This is similar to the method we use in <<_Addends>> to compute the distribution of a sum. Here’s how we use it:

prob_gt(france, croatia)
0.7499366290930155

Pmf provides a function that does the same thing.

Pmf.prob_gt(france, croatia)
0.7499366290930174

The results are slightly different because Pmf.prob_gt uses array operators rather than for loops.

Either way, the result is close to 75%. So, on the basis of one game, we have moderate confidence that France is actually the better team.

Of course, we should remember that this result is based on the assumption that the goal-scoring rate is constant. In reality, if a team is down by one goal, they might play more aggressively toward the end of the game, making them more likely to score, but also more likely to give up an additional goal.

As always, the results are only as good as the model.

Predicting the Rematch#

Now we can take on the second question: If the same teams played again, what is the chance Croatia would win? To answer this question, we’ll generate the “posterior predictive distribution”, which is the number of goals we expect a team to score.

If we knew the goal scoring rate, lam, the distribution of goals would be a Poisson distribution with parameter lam. Since we don’t know lam, the distribution of goals is a mixture of a Poisson distributions with different values of lam.

First I’ll generate a sequence of Pmf objects, one for each value of lam.

pmf_seq = [make_poisson_pmf(lam, goals) 
           for lam in prior.qs]

The following figure shows what these distributions look like for a few values of lam.

Hide code cell source
import matplotlib.pyplot as plt

for i, index in enumerate([10, 20, 30, 40]):
    plt.subplot(2, 2, i+1)
    lam = prior.qs[index]
    pmf = pmf_seq[index]
    pmf.bar(label=f'$\lambda$ = {lam}', color='C3')
    decorate_goals()
_images/62062c40c6a4a2831a237ab2924b29f91d3f6e61a7de23f3dc1237010380f9dd.png

The predictive distribution is a mixture of these Pmf objects, weighted with the posterior probabilities.

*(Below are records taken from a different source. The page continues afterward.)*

Definition getAll (req : Request) : Store -> Response * Store :=
  try_catch
    (if negb (truthy_val (opt_prop (user req) "is_admin"))
     then reply (res_status_json 403 [("error", VStr "Access denied")])
     else
       list <- Customer.find_all ;;
       ret (res_json [("success", VBool true);
                      ("list", VArr (map Doc.toObject list))]))
    (fun _ => res_status_json 500 [("error", VStr "Internal server error")]).

End Controller.

(** ** The gates and the router *)

Definition Handler : Type := Request -> Store -> Response * Store.
Definition Middleware : Type := Handler -> Handler.

(** [upload.single("image")] with memory storage: parsing the multipart
    body is what fills [body] and [file] of the request, so the middleware
    passes the request on as it stands. *)
Definition upload_single (name : string) : Middleware := fun next => next.

Section Router.

(** The two middleware modules the route file requires; they are not among
    the sources, so the routing table takes them as they come. *)
Variable authenticateToken : Middleware.
Variable authenticateTokenAdmin : Middleware.
Variable env : Env.
Variable w : World.

(** The routing table of [customer.route.js]: method and path pattern to
    the chain of middleware and handler mounted there. *)
Definition router (method path : string) : option Handler :=
  if (method =? "POST") && (path =? "/register") then
    Some (register env w)
  else if (method =? "POST") && (path =? "/login") then
    Some (login env)
  else if (method =? "GET") && (path =? "/profile") then
    Some (authenticateToken getProfile)
  else if (method =? "PUT") && (path =? "/profile/:id") then
    Some (authenticateToken (upload_single "image" (update w)))
  else if (method =? "DELETE") && (path =? "/profile/:id") then
    Some (authenticateToken deleteProfile)
  else if (method =? "GET") && (path =? "/customer") then
    Some (authenticateTokenAdmin getAll)
  else None.

End Router.

Inductive verify_result : Type :=
| Verified (claims : jsval)
| InvalidSignature
| Expired
| Malformed.

Module Gate.

(** Modelled from the spec: the token verifier of section 4.2, which the
    gates call; the middleware files that use it are not among the sources.
    It checks the signature against the shared secret, then the expiry, and
    returns the decoded claims. *)
Definition verify (w : World) (secret : string) (token : jsval) : verify_result :=
  match token with
  | VJwt claims key _ =>
      if key =? secret
      then if expired w token then Expired else Verified claims
      else InvalidSignature
  | _ => Malformed
  end.

(** Modelled from the spec: the Auth Gate of section 4.3
    ([../middleware/authMiddleware] is not among the sources).  No bearer
    token or a token that does not verify: unauthorized, and the wrapped
    handler is not called.  Otherwise the decoded claims become the
    request's identity context, [req.customer]. *)
Definition authenticateToken (env : Env) (w : World) : Middleware :=
  fun next req =>
    match authorization req with
    | None => fun s => (res_status_json 401 [("message", VStr "Unauthorized")], s)
    | Some token =>
        match verify w (JWT_SECRET env) token with
        | Verified claims => next (with_customer claims req)
        | _ => fun s => (res_status_json 401 [("message", VStr "Unauthorized")], s)
        end
    end.

(** Modelled from the spec: the Admin Gate of section 4.4
    ([../middleware/authMiddlewareAdmin] is not among the sources): the Auth
    Gate's protocol, and forbidden unless the claims carry a truthy
    [is_admin].  The claims are attached where [getAll] reads them,
    [req.user]. *)
Definition authenticateTokenAdmin (env : Env) (w : World) : Middleware :=
  fun next req =>
    match authorization req with
    | None => fun s => (res_status_json 401 [("message", VStr "Unauthorized")], s)
    | Some token =>
        match verify w (JWT_SECRET env) token with
        | Verified claims =>
            if truthy_val (opt_prop claims "is_admin")
            then next (with_user claims req)
            else fun s => (res_status_json 403 [("message", VStr "Forbidden")], s)
        | _ => fun s => (res_status_json 401 [("message", VStr "Unauthorized")], s)
        end
    end.

End Gate.

(** The routing table with the gates of the spec mounted. *)
Definition app (env : Env) (w : World) (method path : string) : option Handler :=
  router (Gate.authenticateToken env w) (Gate.authenticateTokenAdmin env w)
         env w method path.

(** ** Names for the responses and documents the properties speak about *)

Definition invalid_credentials : Response :=
  res_status_json 401 [("message", VStr "Invalid email or password")].

Definition internal_error : Response :=
  res_status_json 500 [("error", VStr "Internal server error")].

Definition profile_updated (d : Doc.t) : Response :=
  res_json [("message", VStr "Profile updated successfully");
            ("customer", VObj (update_summary d))].

(** The document [register] creates in store [s]. *)
Definition new_customer (w : World) (s : Store) (email username password : string) : Doc.t :=
  Doc.mk (next_id s) email username (PwBcrypt SALT_ROUNDS (salt w) password)
         None None (now w).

We can use make_mixture from <<_GeneralMixtures>> to compute this mixture.

from utils import make_mixture

pred_france = make_mixture(france, pmf_seq)

Here’s the predictive distribution for the number of goals France would score in a rematch.

Hide code cell source
pred_france.bar(color='C3', label='France')
decorate_goals('Posterior predictive distribution')
_images/59075d25fad64df15f9e94a861a4486a16b91f6bad681d050dc3290afca3698d.png

This distribution represents two sources of uncertainty: we don’t know the actual value of lam, and even if we did, we would not know the number of goals in the next game.

Here’s the predictive distribution for Croatia.

pred_croatia = make_mixture(croatia, pmf_seq)
Hide code cell content
pred_croatia.bar(color='C0', label='Croatia')
decorate_goals('Posterior predictive distribution')
_images/3c5c1e25e759daa7d773f22210dbfb08b6f53081a393466e75c90808850d29c0.png

We can use these distributions to compute the probability that France wins, loses, or ties the rematch.

win = Pmf.prob_gt(pred_france, pred_croatia)
win
0.5703522415934519
lose = Pmf.prob_lt(pred_france, pred_croatia)
lose
0.26443376257235873
tie = Pmf.prob_eq(pred_france, pred_croatia)
tie
0.16521399583418947

Assuming that France wins half of the ties, their chance of winning the rematch is about 65%.

win + tie/2
0.6529592395105466

This is a bit lower than their probability of superiority, which is 75%. And that makes sense, because we are less certain about the outcome of a single game than we are about the goal-scoring rates. Even if France is the better team, they might lose the game.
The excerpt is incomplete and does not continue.